In der Datenschutzinformation der App wird in Pkt 2.c angeführt, dass die Daten aus öffentlichen Quellen (Liste der Lehrer auf der Homepage der jeweiligen Schule) stammen. Apropos Datenschutzinformation … welche Daten muss ein Verantwortlicher iSe transparenten Information bereitstellen und sind die Betroffenen im aktuellen Fall tatsächlich ausreichend informiert?

Informationspflichten

Die DSGVO normiert in Art 12 Abs 1, dass der Verantwortliche geeignete Maßnahmen trifft, um der betroffenen Person alle Informationen gem Art 13 und 14, die sich auf die Verarbeitung beziehen, in präziser, transparenter, verständlicher und leicht zugänglicher Form in einer klaren und einfachen Sprache zu übermitteln.

Art 13: Informationspflicht bei Erhebung von personenbezogenen Daten bei der betroffenen Person

Das bedeutet, dass der Verantwortliche den betroffenen Personen (in diesem Fall Nutzer und Lehrer) zum Zeitpunkt der Erhebung von personenbezogenen Daten iSd Art 13 Abs 1 DSGVO jedenfalls folgendes mitzuteilen hat:

  • Name und Kontaktdaten des Verantwortlichen sowie ggf. seines Vertreters (lit a)
  • ggf. Kontaktdaten des Datenschutzbeauftragten[2] (lit b)
  • die Zwecke, für die die personenbezogenen Daten verarbeitet werden sollen, sowie die Rechtsgrundlage für die Verarbeitung (lit c)
  • wenn die Verarbeitung auf „berechtigte Interessen“ beruht, die berechtigten Interessen, die von dem Verantwortlichen oder einem Dritten verfolgt werden (lit d)
  • ggf. die Empfänger oder Kategorien von Empfängern der personenbezogenen Daten und (lit e)
  • ggf. die Absicht des Verantwortlichen, die personenbezogenen Daten an ein Drittland […] zu übermitteln […] (lit f).

Nach Abs 2 sind noch weitere Informationen zur Verfügung zu stellen, die notwendig sind, um eine faire und transparente Verarbeitung zu gewährleisten, auf welche hier nicht näher eingegangen werden soll.

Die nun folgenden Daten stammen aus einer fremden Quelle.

Definition signed_by_stakers (proofs : list P) : Prop :=
  ∃ signers, recover_signer <$> proofs = Some <$> signers ∧ NoDup signers ∧ Forall (λ s, is_staked es s = true) signers.

Lemma signers_of_txs_ok pl ids : signers_of_txs recover_signer es pl ids = Ok () ↔ ∀ id, id ∈ ids → ∃ ps, get_ingress_proofs pl id = Some ps ∧ signed_by_stakers ps.
Proof.
  induction ids as [|x ids IH]; cbn [signers_of_txs]; [split; [by intros _ id ?%elem_of_nil|done]|]. split.
  - intros (ps & Hps & (c & (signers & Hr & Hst & ->)%signer_counts_ok & ([] & Hf & Hgo)%bind_ok)%bind_ok)%bind_ok id [->|Hin]%elem_of_cons; [|by apply IH].
    destruct (get_ingress_proofs pl x) as [ps'|]; [|done]. injection Hps as ->. exists ps. split; [done|]. exists signers. split_and!; [done| |done].
    apply counts_one. by destruct (List.find _ _) as [[]|].
  - intros Hall. destruct (Hall x) as (ps & -> & signers & Hr & Hnd & Hst); [by left|]. res_simpl.
    rewrite (proj2 (signer_counts_ok x ps ∅ (foldl bump ∅ signers))) by (by exists signers). res_simpl. rewrite (proj2 (counts_one signers) Hnd). apply IH. intros id Hin. apply Hall. by right.
Qed.
Definition path : option (list byte) := Some [x01].
Definition node_reads : Reads :=
  mkReads (Some ExpiryExample.epoch) (λ attempt, inr (if (attempt =? 2)%nat then Some (mkEvmParent 1105 8) else None)) 1000500 (inr selection)
    (Some (ExpiryExample.epoch, TreasuryExample.commitments)) (mkJobReads None (inl TxPathTimedOut) (Some (inr path)) true) (Some ExpiryExample.epoch)
    (mkJobReads (Some (inr path)) (inr path) (Some (inr path)) true)
    (mkVdfState 3 10 [be_bytes 32 21; be_bytes 32 22; be_bytes 32 23] 1 0) (Some (2 * 10 ^ 18, 1000)) (Some (be_bytes 32 106)) true.
Definition version (tx : CommitmentTransaction) : Z := 1.

Notation mempool_txs := (get_mempool_txs ExpiryExample.node config proof_reads version (rd_selection node_reads) (rd_snapshots node_reads) (ph_ledgers parent) (to_secs (rd_timestamp node_reads))).
Definition bundle : MempoolTxsBundle Z :=
  match mempool_txs with Ok b => b | _ => mkBundle [] [] [] [] [] [] None empty_delta [] [] ExpiryExample.epoch end.
Definition reward : BlockRewardSplit :=
  match block_reward_split TreasuryExample.config TreasuryExample.reward_curve TreasuryExample.block_time 5 1000 false with Ok r => r | _ => mkBlockRewardSplit 0 0 end.
Definition generated_txs : list TxEip1559 :=
  match create_evm_block_txs TreasuryExample.destination 21000 1000 1270 TreasuryExample.recover (producer_input config bundle reward 1000 (sol_hash solution))
          (publish_ledger bundle) 1000000 (mb_aggregated_miner_fees bundle) (mb_commitment_refund_events bundle) (mb_unstake_refund_events bundle) ExpiryExample.epoch with
  | Ok r => r.1
  | _ => []
  end.

(** The execution layer: it knows the one request. *)
#[local] Instance TxEnv_eq_dec : EqDecision TxEnv.
Proof. solve_decision. Defined.
#[local] Instance SignedTx_eq_dec : EqDecision SignedTx.
Proof. solve_decision. Defined.
#[local] Instance attributes_eq_dec : EqDecision IrysPayloadAttributes.
Proof. solve_decision. Defined.

Definition attributes : IrysPayloadAttributes := mkPayloadAttributes 1105 1000 8 1 None (Some 105) (signed 1 <$> generated_txs).
Definition evm_txs : list SignedTx := (signed 1 <$> generated_txs) ++ [TreasuryExample.other_tx].
Definition payload : ExecutionData :=
  mkExecutionData true [] 0 0 None None 1000 1105 6 1106 (Some 105) (Some (mkEvmBlock 1 None evm_txs)).
Definition built : EthBuiltPayload := mkBuiltPayload 1106 evm_txs (Some payload).
Definition layer : ExecutionLayer :=
  mkExecutionLayer (λ a, if bool_decide (a = attributes) then Some (inr 1) else None) (λ _, Some (inr built)) (λ _, Some PayloadValid).
Definition evm_number (hash : Z) : Z := hash - 1100.

Notation produce :=
  (produce_block_with_parent id TreasuryExample.destination 21000 1000 TreasuryExample.recover version layer ExpiryExample.node config proof_reads node_reads solution parent snap).

(** ** Witnesses *)

Lemma bundle_computed : mempool_txs = Ok bundle.
Proof. vm_compute. reflexivity. Qed.

Lemma is_bundle b : mempool_txs = Ok b → b = bundle.
Proof.
  assert (∀ x y : MempoolTxsBundle Z, (Ok x : result TxSelectorError _) = Ok y → y = x) as Hok by congruence. rewrite bundle_computed. apply Hok.
Qed.

Lemma header_config_good : header_config_ok header_config.
Proof.
  constructor; cbn; [|lia..]. unfold difficulty_config_ok. cbn. split_and!; [lia..| |]; eexists; (split; [done|lia]).
Qed.

Lemma run_fits : production_fits config node_reads solution parent (3, λ k, be_bytes 32 (20 + k)) 1000000.
Proof.
  constructor.
  - constructor; [constructor; cbn; lia|by vm_compute|by vm_compute|cbn; lia|done].
  - by vm_compute.
  - done.
  - by eexists.
  - by eexists.
  - unfold window_of. cbn [node_reads rd_vdf_state global_step seeds capacity fst snd length]. split_and!; [done|lia|lia|lia|].
    intros [|[|[|i]]] x Hx; cbn in Hx; simplify_eq; reflexivity.
  - by vm_compute.
  - by vm_compute.
  - by vm_compute.
  - by vm_compute.
  - by vm_compute.
  - by vm_compute.
  - by intros x u [= <- _].
  - done.
Qed.
(** * odfdo/note.py: notes, annotations and the office-name allocator

    A shallow embedding of [odfdo/note.py] (footnotes / endnotes, range
    annotations and their end markers, and the generator of unique
    [office:name] values), together with the properties its
    specification states about it. *)

From Stdlib Require Import Ascii.
From stdpp Require Import base decidable option list numbers strings pretty gmap.

Local Open Scope Z_scope.

(** ** Python-side values *)

(** The double quote character, used inside error messages. *)
Definition dquote : string := String "034"%char EmptyString.

(** The exceptions the module raises. [AttributeError] is what Python
    raises when a method is called on the [None] that a failed
    [get_element] returned. *)
Inductive exn : Type :=
| ValueError (msg : string)
| TypeError (msg : string)
| AttributeError (msg : string).

(** Outcome of a call: a returned value, a raised exception, or a loop
    that was still running when the step budget ran out. *)
Inductive outcome (A : Type) : Type :=
| Return (a : A)
| Raise (e : exn)
| OutOfFuel.
Arguments Return {A} a.
Arguments Raise {A} e.
Arguments OutOfFuel {A}.

#[global] Instance outcome_ret : MRet outcome := λ A a, Return a.

#[global] Instance outcome_bind : MBind outcome := λ A B k m,
  match m with
  | Return a => k a
  | Raise e => Raise e
  | OutOfFuel => OutOfFuel
  end.

Definition raises {A : Type} (m : outcome A) : Prop :=
  ∃ e, m = Raise e.

(** A [datetime] is kept as its ISO-8601 text. *)
Definition datetime : Type := string.

(** Python truthiness of a [str] and of an optional [str]
    ([None] and the empty string are falsy). *)
Definition str_truthy (s : string) : bool :=
  if decide (s = "") then false else true.

Definition opt_truthy (o : option string) : bool :=
  match o with
  | Some s => str_truthy s
  | None => false
  end.

(** ** The office-name allocator: [get_unique_office_name], lines 45-52 *)

(** ['__Fieldmark__lpod_%s' % i] *)
Definition fieldmark_name (i : Z) : string :=
  "__Fieldmark__lpod_" +:+ pretty i.
(** * mogdevice: the MOGLabs device client, embedded in Rocq

    A shallow embedding of [mogdevice/mogdevice.py] (class [MOGDevice]) and
    the properties of its request/response protocol.

    The embedding follows Python 3: [bytes] and [str] are different types,
    and a [bytes] method given a [str] argument raises [TypeError].
    Calls to [logger] are left out: they do not influence any result. *)

From Stdlib Require Import String Ascii Strings.Byte DecimalString.
From Stdlib Require Import ZArith QArith Lia Bool List Sorted.
Import ListNotations.

Local Open Scope Z_scope.
Local Open Scope list_scope.

(** ** Python values *)

(** A Python [bytes] object. *)
Definition bytes := list byte.

(** The two kinds of value the client handles as text: [bytes] and [str].
    A [str] is a Rocq [string]; its characters stand for the code points
    below 256. *)
Inductive pyval : Type :=
| PBytes (v : bytes)
| PStr (s : string).

(** A bytes literal [b"..."] without escapes. *)
Definition lit (s : string) : bytes := list_byte_of_string s.

Definition CR : byte := x0d.
Definition LF : byte := x0a.

(** [CRLF = b"\r\n"] *)
Definition CRLF : bytes := [CR; LF].

(** A value in the [args] of an exception: a number or a text. *)
Inductive pyobj : Type :=
| OInt (n : Z)
| OStr (s : string).

(** Exceptions.  [SerialException] is a subclass of [IOError] in pyserial;
    [IOError] stands for [OSError] and its other subclasses
    ([socket.error], [socket.timeout]).  A [SerialException] carries its
    [args]: pyserial raises it with a message on Windows and with an error
    number and a message on POSIX. *)
Inductive exn : Type :=
| RuntimeError (arg : pyval)
| TypeError
| ValueError
| IndexError
| StructError
| IOError
| SerialException (args : list pyobj)
| OtherException
| AttributeError.

Definition is_IOError (e : exn) : bool :=
  match e with
  | IOError | SerialException _ => true
  | _ => false
  end.

Definition is_SerialException (e : exn) : bool :=
  match e with
  | SerialException _ => true
  | _ => false
  end.

(** The outcome of a built-in function or of a call on the transport: a
    value or a raised exception. *)
Inductive result (A : Type) : Type :=
| Returns (a : A)
| Raises (e : exn).

Arguments Returns {A} a.
Arguments Raises {A} e.

(** The outcome of a method: a value, a raised exception, or a loop that
    was cut off by the iteration bound of the model. *)
Inductive res (A : Type) : Type :=
| Ok (a : A)
| Raise (e : exn)
| OutOfFuel.

Arguments Ok {A} a.
Arguments Raise {A} e.
Arguments OutOfFuel {A}.

Definition of_result {A} (r : result A) : res A :=
  match r with
  | Returns a => Ok a
  | Raises e => Raise e
  end.

(** Sequencing of built-in calls. *)
Definition rbind {A B} (r : result A) (k : A -> result B) : result B :=
  match r with
  | Returns a => k a
  | Raises e => Raises e
  end.

(** ** Methods of [bytes] *)

Fixpoint bytes_eqb (x y : bytes) : bool :=
  match x, y with
  | [], [] => true
  | c :: x', d :: y' => Byte.eqb c d && bytes_eqb x' y'
  | _, _ => false
  end.

(** [s.startswith(p)] *)
Fixpoint startswith (s p : bytes) {struct p} : bool :=
  match p, s with
  | [], _ => true
  | d :: p', c :: s' => Byte.eqb c d && startswith s' p'
  | _ :: _, [] => false
  end.

(** [s.endswith(p)] *)
Definition endswith (s p : bytes) : bool := startswith (rev s) (rev p).

(** [sub in s] *)
Fixpoint bytes_in (sub s : bytes) : bool :=
  startswith s sub ||
  match s with
  | [] => false
  | _ :: s' => bytes_in sub s'
  end.

(** ASCII whitespace, the characters [bytes.strip()] removes:
    space, [\t], [\n], [\r], [\x0b], [\f]. *)
Definition isspace (c : byte) : bool :=
  match c with
  | x20 | x09 | x0a | x0d | x0b | x0c => true
  | _ => false
  end.

Fixpoint lstrip (s : bytes) : bytes :=
  match s with
  | [] => []
  | c :: s' => if isspace c then lstrip s' else s
  end.

Definition rstrip (s : bytes) : bytes := rev (lstrip (rev s)).
(** Part 1 of the block of related market news. *)
Definition related_1 : string := tpl
"
        </div>".

(** The note paragraph, up to the note. *)
Definition change_open : string := tpl
"<p style=|margin:10px 0 0;color:#444;font-size:13px;font-family:Arial,sans-serif;font-style:italic|>".

(** Part 0 of the page template. *)
Definition page_0 : string := tpl
"<!DOCTYPE html>
<html lang=|en|>
<head>
<meta charset=|UTF-8|>
<meta name=|viewport| content=|width=device-width,initial-scale=1|>
<title>H Holdings Daily Brief – ".

(** Part 1 of the page template. *)
Definition page_1 : string := tpl
"</title>
</head>
<body style=|margin:0;padding:0;background:#f0f4f8;font-family:'Georgia',serif|>

<!-- WRAPPER -->
<table width=|100%| cellpadding=|0| cellspacing=|0| style=|background:#f0f4f8;padding:24px 0|>
<tr><td align=|center|>
<table width=|640| cellpadding=|0| cellspacing=|0| style=|max-width:640px;width:100%|>

  <!-- HEADER -->
  <tr><td style=|background:linear-gradient(135deg,#0d2f5e 0%,#1a6fc4 100%);border-radius:10px 10px 0 0;padding:32px 36px 28px|>
    <p style=|margin:0 0 4px;color:#7eb8f7;font-size:12px;letter-spacing:2px;text-transform:uppercase;font-family:Arial,sans-serif|>H Holdings</p>
    <h1 style=|margin:0 0 6px;color:#fff;font-size:26px;font-weight:700;line-height:1.2|>Daily Construction &amp; Real Estate Brief</h1>
    <p style=|margin:0;color:#a8cef5;font-size:14px;font-family:Arial,sans-serif|>".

Diese Informationspflicht des Art 13 DSGVO betrifft somit vorwiegend Schüler, die sich für die Abgabe von Bewertungen registrieren müssen. Ihnen müssen og. Informationen zum Zeitpunkt der Erhebung der personenbezogenen Daten zur Verfügung gestellt werden. Der Verantwortliche stellt hierfür die Datenschutzinformation in der App und auf der Website unter https://www.lernsieg.at/app/datenschutz zur Verfügung. Ob die nach Art 13 DSGVO erforderlichen Informationen enthalten sind darf jeder für sich selbst beurteilen und soll nicht Thema dieses Beitrags sein.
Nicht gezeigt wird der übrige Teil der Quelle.